Möglicherweise testete Roglic sein neues Zeitfahrrad auch zu wenig unter Wettkampfbedingungen. In Slowenien führte man seine Niederlage bei den nationalen Zeitfahrmeisterschaften gegen Pogacar auch auf Anpassungsschwierigkeiten mit dem neuen Rad zurück. Der auf technische Perfektion getrimmte Rennstall Jumbo - Visma muss in Zukunft vielleicht die Daniel Düsentriebs der eigenen Entwicklungsabteilung nicht unbedingt bremsen, bei der Einführung neuer Gadgets in den Rennbetrieb aber eine längere Testphase einplanen.
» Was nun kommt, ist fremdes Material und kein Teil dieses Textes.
(** The callback given to [geocoder.geocode], run on a pending or settled
    promise.  [err] and [res] are what the geocoder hands over; either may
    be [undefined]. *)
Definition getLocation_callback
  (err : option JsError) (res : option (list GeocoderEntry))
  (p : Promise Location) : Promise Location * Completion :=
  let p1 := match err with
            | Some e => reject e p
            | None => p
            end in
  match res with
  | None =>
      (p1, Abrupt (TypeError "Cannot read property '0' of undefined"))
  | Some [] =>
      (p1, Abrupt (TypeError "Cannot destructure property 'city' of undefined"))
  | Some (r0 :: _) =>
      let lat := latitude r0 in
      let lng := longitude r0 in
      (resolve {| location_city := city r0;
                  location_country := country r0;
                  location_coords := [lat; lng];
                  mapLink := mapLinkBase +:+ Float_toString lat +:+ ","
                               +:+ Float_toString lng |} p1,
       Normal)
  end.

(** [getLocation(place)]: the promise once the geocoder has invoked the
    callback, and how that invocation ended. *)
Definition getLocation
  (geocode : string -> option JsError * option (list GeocoderEntry))
  (place : string) : Promise Location * Completion :=
  getLocation_callback (geocode place).1 (geocode place).2 None.

(** The callback given to [request]; [body] is [undefined] when there is
    no response. *)
Definition getWeather_callback (coords : list Float)
  (error : option JsError) (body : option string)
  (p : Promise Weather) : Promise Weather * Completion :=
  let p1 := match error with
            | Some e => reject e p
            | None => p
            end in
  match body with
  | None =>
      (p1, Abrupt (SyntaxError "Unexpected token u in JSON at position 0"))
  | Some b =>
      match JSON_parse b with
      | Rejected e => (p1, Abrupt e)
      | Resolved None =>
          (p1, Abrupt (TypeError "Cannot read property 'currently' of null"))
      | Resolved (Some data) =>
          match currently data with
          | None =>
              (p1, Abrupt (TypeError
                 "Cannot destructure property 'summary' of undefined"))
          | Some c =>
              (resolve {| weather_summary := summary c;
                          weather_temperature := temperature c;
                          weather_coords := coords |} p1,
               Normal)
          end
      end
  end.

Definition getWeather
  (request : list Float -> option JsError * option string)
  (coords : list Float) : Promise Weather * Completion :=
  getWeather_callback coords (request coords).1 (request coords).2 None.

End Enrichment.

Arguments city {Float} _.
Arguments country {Float} _.
Arguments latitude {Float} _.
Arguments longitude {Float} _.
Arguments summary {Float} _.
Arguments temperature {Float} _.
Arguments currently {Float} _.
Arguments getLocation_callback {Float} _ _ _ _.
Arguments getLocation {Float} _ _ _.
Arguments getWeather_callback {Float} _ _ _ _ _.
Arguments getWeather {Float} _ _ _.

(** ** The event bus behind [pubsub] and [withFilter] *)

(** Modelled from the spec: the EventBus of section 4.1 ([./subscriptions]
    and the [withFilter] wrapper are not part of the source at hand).  A
    subscriber is a topic, the arguments of its subscription, the filter
    stored with it, and the sequence of events delivered so far. *)
Record Subscriber : Type := {
  sub_topic : string;
  sub_args : SubscriptionArgs;
  sub_filter : Payload -> SubscriptionArgs -> Result bool;
  delivered : list Payload
}.

(** Modelled from the spec: [withFilter] over [pubsub.asyncIterator topic];
    a new subscriber starts with nothing delivered (no backlog replay). *)
Definition withFilter (topic : string)
  (filterFn : Payload -> SubscriptionArgs -> Result bool)
  (args : SubscriptionArgs) : Subscriber :=
  {| sub_topic := topic; sub_args := args; sub_filter := filterFn;
     delivered := [] |}.

(** [Subscription.commentAdded.subscribe], from the source. *)
Definition commentAdded_subscribe (args : SubscriptionArgs) : Subscriber :=
  withFilter COMMENT_ADDED_TOPIC commentAdded_filter args.

(** Modelled from the spec: an event reaches a subscriber of its topic
    exactly when the subscriber's filter evaluates to [true] on it. *)
Definition deliver (topic : string) (payload : Payload) (sub : Subscriber)
  : Subscriber :=
  if String.eqb (sub_topic sub) topic then
    match sub_filter sub payload (sub_args sub) with
    | Resolved true =>
        {| sub_topic := sub_topic sub; sub_args := sub_args sub;
           sub_filter := sub_filter sub;
           delivered := delivered sub ++ [payload] |}
    | _ => sub
    end
  else sub.

(** Modelled from the spec: [publish(topic, event)] over every registered
    subscriber. *)
Definition publish (topic : string) (payload : Payload)
  (bus : list Subscriber) : list Subscriber :=
  deliver topic payload <$> bus.

(** ** The collaborators as an in-memory world *)

(** Modelled from the spec: the PersistentStore, RepositoryDirectory and
    VoteLedger of sections 3, 4.3 and 6 ([./sql/schema], [./github/schema]
    and the models behind [context] are not part of the source at hand). *)
Record EntryRow : Type := { row_posted_by : string; row_created_at : Z }.

(** Modelled from the spec: the state behind the collaborators.  The
    directory of known repositories, the entries by repository full name,
    one vote record per (entry, voter) pair, the comments by their assigned
    sequence id, the live subscribers, and the cache hints given out. *)
Record World : Type := {
  directory : gset string;
  entries : gmap string EntryRow;
  votes : gmap (string * string) Z;
  comments : gmap Z Comment;
  next_comment_id : Z;
  clock : Z;
  bus : list Subscriber;
  hints : list Z
}.

(** Modelled from the spec: the contribution of one vote record to the
    score of the entry [name]. *)
Definition add_vote (name : string) (k : string * string) (v acc : Z) : Z :=
  if decide (k.1 = name) then v + acc else acc.

(** Modelled from the spec: [currentScore(entryKey)], the sum over all vote
    records of the entry. *)
Definition currentScore (vs : gmap (string * string) Z) (name : string) : Z :=
  map_fold (add_vote name) 0 vs.

(** Modelled from the spec: [castVote] upserts the (entry, voter) record. *)
Definition castVote (name voter : string) (v : Z)
  (vs : gmap (string * string) Z) : gmap (string * string) Z :=
  <[(name, voter) := v]> vs.

(** Modelled from the spec: [getEntryByRepoFullName], with the score
    derived from the vote records at read time. *)
Definition getEntryByRepoFullName (w : World) (name : string) : option Entry :=
  match entries w !! name with
  | None => None
  | Some r =>
      Some {| entry_repository_name := name;
              entry_posted_by := row_posted_by r;
              entry_created_at := row_created_at r;
              entry_score := currentScore (votes w) name |}
  end.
Das sagt sich freilich einfach in einer durch die Pandemie radikal verkürzten Saison.
Als nächstes steht für Roglic die Straßen-WM in Imola an, gemeinsam mit seinem Bezwinger Pogacar. Dann kommen Fleche Wallonne und Lüttich - Bastogne - Lüttich, das dann wieder gegen Pogacar. Er muss sich also wieder mächtig schnell fokussieren.